### Work task:
After locating the line that contains "(** * Demo generator" in the data below, set down exactly that line and each one after it through the line that contains "mutable [world] (user", and nothing more.

### Data for review:

- - -

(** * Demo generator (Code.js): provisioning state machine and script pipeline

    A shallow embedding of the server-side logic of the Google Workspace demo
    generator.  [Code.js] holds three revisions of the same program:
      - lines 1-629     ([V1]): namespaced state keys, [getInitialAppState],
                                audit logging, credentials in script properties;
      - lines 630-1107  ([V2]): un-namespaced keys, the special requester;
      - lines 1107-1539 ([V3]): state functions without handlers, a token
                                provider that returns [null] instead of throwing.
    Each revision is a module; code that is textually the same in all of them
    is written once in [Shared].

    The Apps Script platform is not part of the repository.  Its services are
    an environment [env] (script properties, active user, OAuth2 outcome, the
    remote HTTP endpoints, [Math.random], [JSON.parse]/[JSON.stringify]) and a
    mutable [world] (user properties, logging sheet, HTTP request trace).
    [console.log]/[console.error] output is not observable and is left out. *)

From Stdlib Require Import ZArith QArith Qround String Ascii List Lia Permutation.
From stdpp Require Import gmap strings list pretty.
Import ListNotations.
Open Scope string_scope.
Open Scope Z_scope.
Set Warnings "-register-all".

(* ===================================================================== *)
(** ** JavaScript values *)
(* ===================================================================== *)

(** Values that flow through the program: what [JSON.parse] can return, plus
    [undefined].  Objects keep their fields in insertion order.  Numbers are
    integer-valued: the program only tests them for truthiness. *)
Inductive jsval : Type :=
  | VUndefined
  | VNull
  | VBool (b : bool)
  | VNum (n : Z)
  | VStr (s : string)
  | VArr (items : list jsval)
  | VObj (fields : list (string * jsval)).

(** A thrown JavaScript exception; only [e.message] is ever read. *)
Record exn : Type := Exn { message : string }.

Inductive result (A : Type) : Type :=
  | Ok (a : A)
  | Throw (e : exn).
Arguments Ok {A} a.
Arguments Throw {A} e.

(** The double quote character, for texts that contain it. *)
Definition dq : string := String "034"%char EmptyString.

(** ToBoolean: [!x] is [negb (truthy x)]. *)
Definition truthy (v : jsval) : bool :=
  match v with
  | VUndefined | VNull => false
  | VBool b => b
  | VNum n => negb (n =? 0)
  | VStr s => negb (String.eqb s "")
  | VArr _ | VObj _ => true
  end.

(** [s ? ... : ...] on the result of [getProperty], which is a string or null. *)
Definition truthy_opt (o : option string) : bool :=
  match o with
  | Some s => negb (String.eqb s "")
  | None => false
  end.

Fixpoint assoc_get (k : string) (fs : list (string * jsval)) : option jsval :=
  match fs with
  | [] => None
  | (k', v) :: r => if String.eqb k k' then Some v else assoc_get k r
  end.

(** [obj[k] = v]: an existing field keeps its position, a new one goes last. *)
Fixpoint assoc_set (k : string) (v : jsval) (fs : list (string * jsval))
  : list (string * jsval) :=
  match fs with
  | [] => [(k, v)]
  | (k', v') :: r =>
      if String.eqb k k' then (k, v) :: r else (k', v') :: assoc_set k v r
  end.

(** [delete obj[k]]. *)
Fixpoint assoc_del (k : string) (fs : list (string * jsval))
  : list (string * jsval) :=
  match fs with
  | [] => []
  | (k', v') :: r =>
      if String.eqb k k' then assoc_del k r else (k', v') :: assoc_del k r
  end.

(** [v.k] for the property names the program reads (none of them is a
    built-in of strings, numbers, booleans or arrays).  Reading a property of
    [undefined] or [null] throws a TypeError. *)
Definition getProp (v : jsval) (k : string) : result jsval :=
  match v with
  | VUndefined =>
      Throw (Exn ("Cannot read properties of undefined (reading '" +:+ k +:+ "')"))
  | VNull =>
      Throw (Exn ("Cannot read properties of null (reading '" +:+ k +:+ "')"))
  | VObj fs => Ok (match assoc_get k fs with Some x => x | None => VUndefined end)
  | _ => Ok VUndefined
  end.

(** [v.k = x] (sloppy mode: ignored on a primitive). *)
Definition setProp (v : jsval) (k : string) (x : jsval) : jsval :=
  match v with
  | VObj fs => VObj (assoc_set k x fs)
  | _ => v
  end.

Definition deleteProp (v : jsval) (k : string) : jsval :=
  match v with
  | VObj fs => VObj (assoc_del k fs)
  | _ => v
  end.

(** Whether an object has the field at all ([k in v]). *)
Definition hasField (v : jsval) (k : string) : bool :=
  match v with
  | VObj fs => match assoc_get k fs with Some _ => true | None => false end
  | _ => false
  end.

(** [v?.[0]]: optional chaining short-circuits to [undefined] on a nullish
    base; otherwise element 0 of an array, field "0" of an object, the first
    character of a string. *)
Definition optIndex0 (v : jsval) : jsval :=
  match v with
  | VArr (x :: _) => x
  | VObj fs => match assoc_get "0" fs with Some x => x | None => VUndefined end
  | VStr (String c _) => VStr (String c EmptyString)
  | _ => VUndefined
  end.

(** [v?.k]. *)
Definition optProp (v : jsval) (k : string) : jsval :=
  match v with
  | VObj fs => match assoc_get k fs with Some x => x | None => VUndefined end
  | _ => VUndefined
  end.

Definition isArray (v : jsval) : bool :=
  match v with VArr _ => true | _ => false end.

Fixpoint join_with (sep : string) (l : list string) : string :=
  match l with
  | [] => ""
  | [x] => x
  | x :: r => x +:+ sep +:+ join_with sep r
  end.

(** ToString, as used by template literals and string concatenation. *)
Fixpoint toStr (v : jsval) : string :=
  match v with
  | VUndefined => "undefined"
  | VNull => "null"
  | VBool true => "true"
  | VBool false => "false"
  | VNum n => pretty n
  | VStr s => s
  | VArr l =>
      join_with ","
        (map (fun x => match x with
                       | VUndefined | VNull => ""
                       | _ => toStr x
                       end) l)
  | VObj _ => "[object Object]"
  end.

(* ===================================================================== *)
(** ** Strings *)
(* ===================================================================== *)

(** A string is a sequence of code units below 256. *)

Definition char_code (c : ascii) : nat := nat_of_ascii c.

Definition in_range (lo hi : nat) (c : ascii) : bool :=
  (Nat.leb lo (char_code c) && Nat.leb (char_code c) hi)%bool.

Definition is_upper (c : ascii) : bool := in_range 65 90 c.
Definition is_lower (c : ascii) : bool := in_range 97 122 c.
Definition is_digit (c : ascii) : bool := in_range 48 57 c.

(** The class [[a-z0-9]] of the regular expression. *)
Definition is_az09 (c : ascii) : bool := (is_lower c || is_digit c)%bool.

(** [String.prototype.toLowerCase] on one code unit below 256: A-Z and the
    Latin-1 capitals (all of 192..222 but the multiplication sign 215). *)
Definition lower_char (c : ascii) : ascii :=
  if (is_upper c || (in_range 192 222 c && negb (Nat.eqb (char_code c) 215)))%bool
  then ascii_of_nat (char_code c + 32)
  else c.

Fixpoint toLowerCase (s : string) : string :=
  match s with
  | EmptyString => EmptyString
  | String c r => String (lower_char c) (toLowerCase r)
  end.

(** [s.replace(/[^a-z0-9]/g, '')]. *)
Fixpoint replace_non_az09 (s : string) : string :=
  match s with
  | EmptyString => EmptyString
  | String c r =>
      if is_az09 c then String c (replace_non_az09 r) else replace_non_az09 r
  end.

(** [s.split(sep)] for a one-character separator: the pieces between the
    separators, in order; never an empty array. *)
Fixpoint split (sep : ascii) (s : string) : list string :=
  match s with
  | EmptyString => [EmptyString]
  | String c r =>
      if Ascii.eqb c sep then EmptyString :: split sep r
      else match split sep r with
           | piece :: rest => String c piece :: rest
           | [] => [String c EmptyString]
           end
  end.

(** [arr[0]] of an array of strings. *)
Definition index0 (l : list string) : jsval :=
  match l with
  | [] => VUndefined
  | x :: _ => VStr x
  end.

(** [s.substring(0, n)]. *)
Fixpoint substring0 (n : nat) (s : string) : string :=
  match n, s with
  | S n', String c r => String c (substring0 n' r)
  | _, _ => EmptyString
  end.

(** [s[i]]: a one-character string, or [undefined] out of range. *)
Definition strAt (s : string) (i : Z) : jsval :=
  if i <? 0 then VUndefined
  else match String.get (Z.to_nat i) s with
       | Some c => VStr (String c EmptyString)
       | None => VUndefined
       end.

- - -

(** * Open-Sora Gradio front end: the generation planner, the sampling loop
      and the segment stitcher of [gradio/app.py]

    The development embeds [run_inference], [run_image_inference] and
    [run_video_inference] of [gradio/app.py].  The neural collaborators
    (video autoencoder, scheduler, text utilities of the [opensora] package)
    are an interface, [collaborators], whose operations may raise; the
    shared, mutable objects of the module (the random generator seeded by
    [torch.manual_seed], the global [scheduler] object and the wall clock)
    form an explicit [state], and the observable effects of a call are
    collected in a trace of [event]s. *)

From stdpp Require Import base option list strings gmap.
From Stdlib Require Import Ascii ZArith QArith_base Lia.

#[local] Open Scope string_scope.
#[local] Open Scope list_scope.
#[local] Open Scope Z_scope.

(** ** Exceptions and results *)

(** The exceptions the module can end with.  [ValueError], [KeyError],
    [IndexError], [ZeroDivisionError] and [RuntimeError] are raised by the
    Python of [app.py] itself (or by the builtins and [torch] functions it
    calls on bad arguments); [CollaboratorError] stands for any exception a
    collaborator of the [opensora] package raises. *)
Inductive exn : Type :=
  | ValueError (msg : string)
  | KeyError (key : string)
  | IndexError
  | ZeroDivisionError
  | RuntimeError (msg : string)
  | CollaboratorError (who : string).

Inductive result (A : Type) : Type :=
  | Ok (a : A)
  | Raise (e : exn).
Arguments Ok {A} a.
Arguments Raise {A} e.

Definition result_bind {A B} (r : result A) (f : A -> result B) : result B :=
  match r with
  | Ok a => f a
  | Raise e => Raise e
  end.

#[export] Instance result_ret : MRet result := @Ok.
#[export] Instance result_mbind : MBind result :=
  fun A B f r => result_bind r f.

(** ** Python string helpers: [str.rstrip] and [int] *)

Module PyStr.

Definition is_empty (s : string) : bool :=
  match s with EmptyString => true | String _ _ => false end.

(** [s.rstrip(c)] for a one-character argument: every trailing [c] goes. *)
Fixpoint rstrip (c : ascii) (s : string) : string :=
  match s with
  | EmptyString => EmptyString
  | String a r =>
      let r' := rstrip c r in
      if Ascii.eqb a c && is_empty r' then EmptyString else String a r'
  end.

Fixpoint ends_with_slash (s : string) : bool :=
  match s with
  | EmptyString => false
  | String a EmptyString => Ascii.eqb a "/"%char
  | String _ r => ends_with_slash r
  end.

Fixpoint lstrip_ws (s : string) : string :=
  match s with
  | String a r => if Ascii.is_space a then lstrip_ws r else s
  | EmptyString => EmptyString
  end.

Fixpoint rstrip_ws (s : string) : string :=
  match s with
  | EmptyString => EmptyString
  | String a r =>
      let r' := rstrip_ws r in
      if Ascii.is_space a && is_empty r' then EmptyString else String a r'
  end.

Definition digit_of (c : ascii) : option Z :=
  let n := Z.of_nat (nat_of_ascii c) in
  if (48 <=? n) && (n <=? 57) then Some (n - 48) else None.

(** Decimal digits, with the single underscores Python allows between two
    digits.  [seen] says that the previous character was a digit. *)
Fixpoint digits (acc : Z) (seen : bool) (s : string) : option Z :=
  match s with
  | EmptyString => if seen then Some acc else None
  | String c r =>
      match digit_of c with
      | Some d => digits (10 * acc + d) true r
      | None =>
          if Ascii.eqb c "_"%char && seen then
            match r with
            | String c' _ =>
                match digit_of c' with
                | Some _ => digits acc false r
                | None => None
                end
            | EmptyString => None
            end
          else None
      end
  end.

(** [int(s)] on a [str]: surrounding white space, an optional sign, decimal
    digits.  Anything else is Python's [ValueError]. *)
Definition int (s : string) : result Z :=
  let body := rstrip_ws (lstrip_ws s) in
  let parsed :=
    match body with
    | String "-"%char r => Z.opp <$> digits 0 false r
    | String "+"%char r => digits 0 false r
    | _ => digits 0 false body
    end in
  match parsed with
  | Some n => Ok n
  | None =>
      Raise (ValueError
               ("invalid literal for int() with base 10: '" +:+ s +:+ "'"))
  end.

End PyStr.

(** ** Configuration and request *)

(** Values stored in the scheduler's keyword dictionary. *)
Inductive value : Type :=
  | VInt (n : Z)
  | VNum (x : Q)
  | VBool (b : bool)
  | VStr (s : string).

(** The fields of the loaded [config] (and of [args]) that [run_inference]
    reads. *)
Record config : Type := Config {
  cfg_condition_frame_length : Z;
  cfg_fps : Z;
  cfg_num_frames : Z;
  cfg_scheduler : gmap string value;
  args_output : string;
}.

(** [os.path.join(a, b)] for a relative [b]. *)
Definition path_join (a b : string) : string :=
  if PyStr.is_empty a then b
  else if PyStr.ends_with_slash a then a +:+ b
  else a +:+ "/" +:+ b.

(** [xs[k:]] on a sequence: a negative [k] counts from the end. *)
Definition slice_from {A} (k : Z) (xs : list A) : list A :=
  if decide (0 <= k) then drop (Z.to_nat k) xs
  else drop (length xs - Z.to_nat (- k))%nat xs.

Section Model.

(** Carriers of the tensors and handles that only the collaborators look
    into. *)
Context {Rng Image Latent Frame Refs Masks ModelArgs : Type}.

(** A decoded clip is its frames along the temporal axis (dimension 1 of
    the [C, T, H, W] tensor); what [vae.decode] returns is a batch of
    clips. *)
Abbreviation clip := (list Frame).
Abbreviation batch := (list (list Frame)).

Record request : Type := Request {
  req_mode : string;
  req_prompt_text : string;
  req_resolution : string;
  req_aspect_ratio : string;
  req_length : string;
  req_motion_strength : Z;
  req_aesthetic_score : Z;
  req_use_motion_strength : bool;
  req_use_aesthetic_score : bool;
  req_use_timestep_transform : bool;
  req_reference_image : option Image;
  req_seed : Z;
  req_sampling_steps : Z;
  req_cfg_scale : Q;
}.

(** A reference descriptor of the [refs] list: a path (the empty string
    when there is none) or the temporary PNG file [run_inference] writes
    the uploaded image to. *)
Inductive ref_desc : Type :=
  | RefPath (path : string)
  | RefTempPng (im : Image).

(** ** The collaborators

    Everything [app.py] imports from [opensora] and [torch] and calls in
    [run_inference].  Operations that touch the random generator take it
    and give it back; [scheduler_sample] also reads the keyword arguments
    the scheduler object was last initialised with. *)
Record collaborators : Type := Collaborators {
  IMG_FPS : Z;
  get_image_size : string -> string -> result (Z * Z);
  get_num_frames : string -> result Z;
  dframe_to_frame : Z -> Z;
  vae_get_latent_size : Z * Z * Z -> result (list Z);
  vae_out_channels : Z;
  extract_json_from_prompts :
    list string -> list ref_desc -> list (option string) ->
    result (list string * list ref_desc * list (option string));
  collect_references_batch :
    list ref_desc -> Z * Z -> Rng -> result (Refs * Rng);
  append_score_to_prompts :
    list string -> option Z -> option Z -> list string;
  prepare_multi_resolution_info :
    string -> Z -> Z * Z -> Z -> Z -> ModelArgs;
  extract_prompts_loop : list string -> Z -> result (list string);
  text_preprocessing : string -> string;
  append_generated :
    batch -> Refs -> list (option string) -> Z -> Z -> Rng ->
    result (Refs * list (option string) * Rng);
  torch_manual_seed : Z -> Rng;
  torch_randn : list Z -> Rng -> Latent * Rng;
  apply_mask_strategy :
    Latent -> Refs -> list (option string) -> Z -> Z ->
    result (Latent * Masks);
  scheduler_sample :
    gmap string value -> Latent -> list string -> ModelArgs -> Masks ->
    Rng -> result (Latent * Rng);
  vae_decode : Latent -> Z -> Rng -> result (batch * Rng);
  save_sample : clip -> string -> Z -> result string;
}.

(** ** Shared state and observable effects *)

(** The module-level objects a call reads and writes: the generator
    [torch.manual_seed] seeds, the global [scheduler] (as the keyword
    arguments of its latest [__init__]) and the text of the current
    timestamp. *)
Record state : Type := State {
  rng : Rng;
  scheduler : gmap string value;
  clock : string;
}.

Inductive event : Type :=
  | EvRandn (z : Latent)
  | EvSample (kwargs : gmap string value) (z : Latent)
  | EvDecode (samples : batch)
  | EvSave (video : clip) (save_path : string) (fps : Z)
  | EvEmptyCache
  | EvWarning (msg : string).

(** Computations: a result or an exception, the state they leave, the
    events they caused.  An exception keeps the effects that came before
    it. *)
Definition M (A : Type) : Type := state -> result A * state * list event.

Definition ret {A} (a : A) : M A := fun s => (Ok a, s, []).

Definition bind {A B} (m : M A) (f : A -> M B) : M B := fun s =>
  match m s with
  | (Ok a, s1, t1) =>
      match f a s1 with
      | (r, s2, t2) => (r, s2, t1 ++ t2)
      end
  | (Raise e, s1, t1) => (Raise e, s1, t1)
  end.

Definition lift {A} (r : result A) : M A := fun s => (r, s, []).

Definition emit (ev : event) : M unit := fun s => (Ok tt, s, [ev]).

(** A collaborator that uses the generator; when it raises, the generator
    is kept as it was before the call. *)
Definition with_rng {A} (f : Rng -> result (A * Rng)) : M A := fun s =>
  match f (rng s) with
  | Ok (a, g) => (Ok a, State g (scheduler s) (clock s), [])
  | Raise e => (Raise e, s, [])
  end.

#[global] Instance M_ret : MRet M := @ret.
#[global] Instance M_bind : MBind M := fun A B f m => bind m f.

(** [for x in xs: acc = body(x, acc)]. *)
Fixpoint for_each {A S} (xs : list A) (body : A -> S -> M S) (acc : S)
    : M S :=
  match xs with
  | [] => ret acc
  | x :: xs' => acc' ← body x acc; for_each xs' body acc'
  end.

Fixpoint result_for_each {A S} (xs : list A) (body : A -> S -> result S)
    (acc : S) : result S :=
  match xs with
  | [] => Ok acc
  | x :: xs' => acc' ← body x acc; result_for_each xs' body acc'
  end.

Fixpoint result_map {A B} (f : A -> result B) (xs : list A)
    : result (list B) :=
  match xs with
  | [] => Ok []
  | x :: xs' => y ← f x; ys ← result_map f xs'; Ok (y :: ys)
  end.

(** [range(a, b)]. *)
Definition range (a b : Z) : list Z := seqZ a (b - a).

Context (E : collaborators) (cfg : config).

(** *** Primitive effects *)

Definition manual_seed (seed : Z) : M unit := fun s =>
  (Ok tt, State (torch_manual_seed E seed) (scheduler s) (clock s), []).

- - -

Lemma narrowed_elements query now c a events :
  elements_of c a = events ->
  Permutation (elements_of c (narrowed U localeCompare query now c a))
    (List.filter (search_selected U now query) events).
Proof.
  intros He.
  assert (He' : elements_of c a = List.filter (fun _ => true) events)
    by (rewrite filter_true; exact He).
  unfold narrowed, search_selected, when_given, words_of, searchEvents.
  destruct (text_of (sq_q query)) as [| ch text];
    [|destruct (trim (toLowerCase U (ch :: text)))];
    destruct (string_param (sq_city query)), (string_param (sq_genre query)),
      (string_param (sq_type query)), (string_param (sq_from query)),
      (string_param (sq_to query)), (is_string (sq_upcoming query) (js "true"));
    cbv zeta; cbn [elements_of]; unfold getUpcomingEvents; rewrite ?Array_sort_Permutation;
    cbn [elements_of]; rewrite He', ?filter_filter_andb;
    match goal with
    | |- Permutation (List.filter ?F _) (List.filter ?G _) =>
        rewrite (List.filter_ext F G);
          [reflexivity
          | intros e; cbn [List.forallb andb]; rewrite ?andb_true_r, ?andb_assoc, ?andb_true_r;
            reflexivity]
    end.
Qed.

- - -

### Result for this exercise:
(** * Demo generator (Code.js): provisioning state machine and script pipeline

    A shallow embedding of the server-side logic of the Google Workspace demo
    generator.  [Code.js] holds three revisions of the same program:
      - lines 1-629     ([V1]): namespaced state keys, [getInitialAppState],
                                audit logging, credentials in script properties;
      - lines 630-1107  ([V2]): un-namespaced keys, the special requester;
      - lines 1107-1539 ([V3]): state functions without handlers, a token
                                provider that returns [null] instead of throwing.
    Each revision is a module; code that is textually the same in all of them
    is written once in [Shared].

    The Apps Script platform is not part of the repository.  Its services are
    an environment [env] (script properties, active user, OAuth2 outcome, the
    remote HTTP endpoints, [Math.random], [JSON.parse]/[JSON.stringify]) and a
    mutable [world] (user properties, logging sheet, HTTP request trace).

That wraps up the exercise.